As an example have a look at these two pictures from our cornwall garden.
I planted a small bed of mixes lettuce leaves in March, and look at them by the end of April, and we've already had 3 meals out of them, without making a dent. This bed is less than 1 square metre, only 1/2 planted and it's going to keep 2 of us in Lettuce for months ! What I did was just sow the seeds onto the soil, and then after around 3 weeks thinned them out and moved the thinnings into the first half of the bed, spaced well out. So what we have now is a very overcrowded area ideal for cutting as required, and the front half I'm going to let grow bigger.

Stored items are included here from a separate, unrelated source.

(** [fprintf] to the open file. *)
Definition print_line (this : AppLogger) (line : list Z) (s : fs) : AppLogger * fs :=
  match m_file this with
  | None => (this, s)
  | Some path =>
      if can_write line then
        ({| m_initialized := m_initialized this; m_prefix_name := m_prefix_name this;
            m_log_directory := m_log_directory this; m_is_daily := m_is_daily this;
            m_max_size := m_max_size this; m_max_file_count := m_max_file_count this;
            m_day := m_day this; m_seq := m_seq this; m_log_file_path := m_log_file_path this;
            m_file := m_file this; m_printed_size := m_printed_size this + zlen line;
            m_log_type := m_log_type this; m_queue := m_queue this |},
         <[path := default [] (s !! path) ++ line]> s)
      else (this, s)
  end.

(** The C strings are given up to their end.  [now] is what [localtime_r] returns. *)
Definition write_log (this : AppLogger) (now : option tm) (filename : list Z) (linenumber : Z)
    (msgtype strMessage : list Z) (s : fs) : outcome (AppLogger * fs) :=
  match now with
  | None => Ok (this, s)
  | Some tmnow =>
      r ← (if needs_file this tmnow then rotate this tmnow s else Ok (this, s));
      let '(this, s) := r in
      Ok (print_line this (log_line tmnow filename linenumber msgtype strMessage) s)
  end.

(** [handle_msg]: the task of a message, if its allocation succeeded. *)
Definition handle_msg (this : AppLogger) (now : option tm) (msg : MessageItem)
    (task : option LogTask) (s : fs) : outcome (AppLogger * fs) :=
  if get_id msg =? MSG_LOG_WRITE_TASK then
    match task with
    | None => Fault
    | Some task =>
        write_log this now (until_nul (m_file_name task)) (m_line_number task)
          (until_nul (m_msg_type task)) (until_nul (m_message task)) s
    end
  else Ok (this, s).

(** ** The calls *)

(** [szLog] after [vsnprintf(szLog, 4000, ...)] of the formatted text. *)
Definition szLog (text : list Z) : list Z :=
  let written := take 3999 text in written ++ replicate (4096 - length written) 0.

(** What a call does: nothing, a line at once, or a task for the queue. *)
Inductive log_effect : Type :=
| Log_none
| Log_written (this : AppLogger) (s : fs)
| Log_queued (task : LogTask).

(** [info] and its sisters, which differ in [msgtype].  [text] is the formatted
    message and [nLog] its length, which [vsnprintf] returns; [LogTask] copies [nLog]
    bytes from [szLog]. *)
Definition log_call (msgtype : list Z) (this : AppLogger) (now : option tm) (filename : list Z)
    (line : Z) (text : list Z) (s : fs) : outcome log_effect :=
  let nLog := zlen text in
  if 0 <? nLog then
    match m_log_type this with
    | SYNC =>
        r ← write_log this now filename line msgtype (until_nul (szLog text)) s;
        Ok (Log_written r.1 r.2)
    | ASYNC =>
        message ← rd_range (szLog text) 0 nLog;
        Ok (Log_queued (mkLogTask filename line msgtype message))
    end
  else Ok Log_none.

Definition info := log_call (bytes_of "[I]").
Definition debug := log_call (bytes_of "[D]").
Definition warning := log_call (bytes_of "[W]").
Definition error := log_call (bytes_of "[E]").
Definition trace := log_call (bytes_of "[T]").
Definition verbose := log_call (bytes_of "[V]").

End Write.

(** The macros: whether a call is made at the level that is set. *)
Definition level_enabled (g_log_level level : Z) : bool := level <=? g_log_level.

(** ** Specification *)

(** A logger with a file count, whose prefix the constructor bounded. *)
Definition logger_ok (this : AppLogger) : Prop :=
  zlen (m_prefix_name this) <= 128 ∧ 1 <= m_max_file_count this < 2 ^ 31 ∧ 0 <= m_seq this.

Definition tm_ok (t : tm) : Prop :=
  - 2 ^ 31 <= tm_year t + 1900 < 2 ^ 31 ∧ 0 <= tm_mon t < 12 ∧ 1 <= tm_mday t <= 31.

#[global] Instance logger_ok_dec this : Decision (logger_ok this).
Proof. unfold logger_ok. apply _. Defined.
#[global] Instance tm_ok_dec t : Decision (tm_ok t).
Proof. unfold tm_ok. apply _. Defined.

(** The open file is there, and its size is what was counted. *)
Definition file_ok (this : AppLogger) (s : fs) : Prop :=
  match m_file this with
  | Some p => ∃ c, s !! p = Some c ∧ zlen c = m_printed_size this
  | None => True
  end.

(** The path of the [k]-th file. *)
Definition log_path (this : AppLogger) (t : tm) (k : Z) : list Z :=
  until_nul (m_log_directory this ++ log_file_name this t k).

(** ** The choice of a file *)

Lemma digits_length fuel : ∀ n acc k,
  0 <= n < 10 ^ k → 1 <= k → zlen (digits fuel n acc) <= zlen acc + k.
Proof.
  induction fuel as [|fuel IH]; intros n acc k Hn Hk; cbn [digits]; [lia|].
  destruct (Z.ltb_spec n 10); [len|].
  assert (k ≠ 1) by (intros ->; lia).
  assert (0 <= n / 10 < 10 ^ (k - 1)).
  { replace k with (k - 1 + 1) in Hn by lia. rewrite Z.pow_add_r in Hn by lia.
    split; [apply Z.div_pos; lia|apply Z.div_lt_upper_bound; lia]. }
  pose proof (IH (n / 10) ((48 + n mod 10) :: acc) (k - 1)). len.
Qed.

Lemma int_length n : - 2 ^ 31 <= n < 2 ^ 31 → zlen (common_to_string n) <= 11.
Proof.
  intros Hn. unfold common_to_string. destruct (Z.ltb_spec n 0).
  - pose proof (digits_length (S (Z.to_nat (Z.log2 (- n)))) (- n) [] 10). len.
  - pose proof (digits_length (S (Z.to_nat (Z.log2 n))) n [] 10). len.
Qed.

Lemma pad2_length n : 0 <= n < 100 → zlen (pad2 n) <= 3.
Proof.
  intros Hn. unfold pad2, common_to_string. replace (n <? 0) with false by (symmetry; apply Z.ltb_ge; lia).
  pose proof (digits_length (S (Z.to_nat (Z.log2 n))) n [] 2). case_match; len.
Qed.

The next bed is for broadbeans, which I started back inOctober last year, from the previous crops saved seeds. They overwintered really well, and were flowering very early in the year. However I noticed that the early flowers don't seem to have turned into pods, maybe because of the lack of polinators ? Anyway, at the end of April there are lots of pods forming, so I'm looking forward to the first crop in a couple of weeks I reckon – absolutely delicious with our Fish Pie recipe.
I've already got some new broadbean seedlings coming through, so hopefully just as these are finishing off, I shouldn't have to wait long for my next crop.
The other advantage of this method is that you regularly get small areas of ground coming available for the next crop, so you can rotate several different crops over the year. Other crops that I grow like this are peas, dwarf french beans, Kale Black Tuscan ( one of our favourites) – in fact anything that grows fairly fast.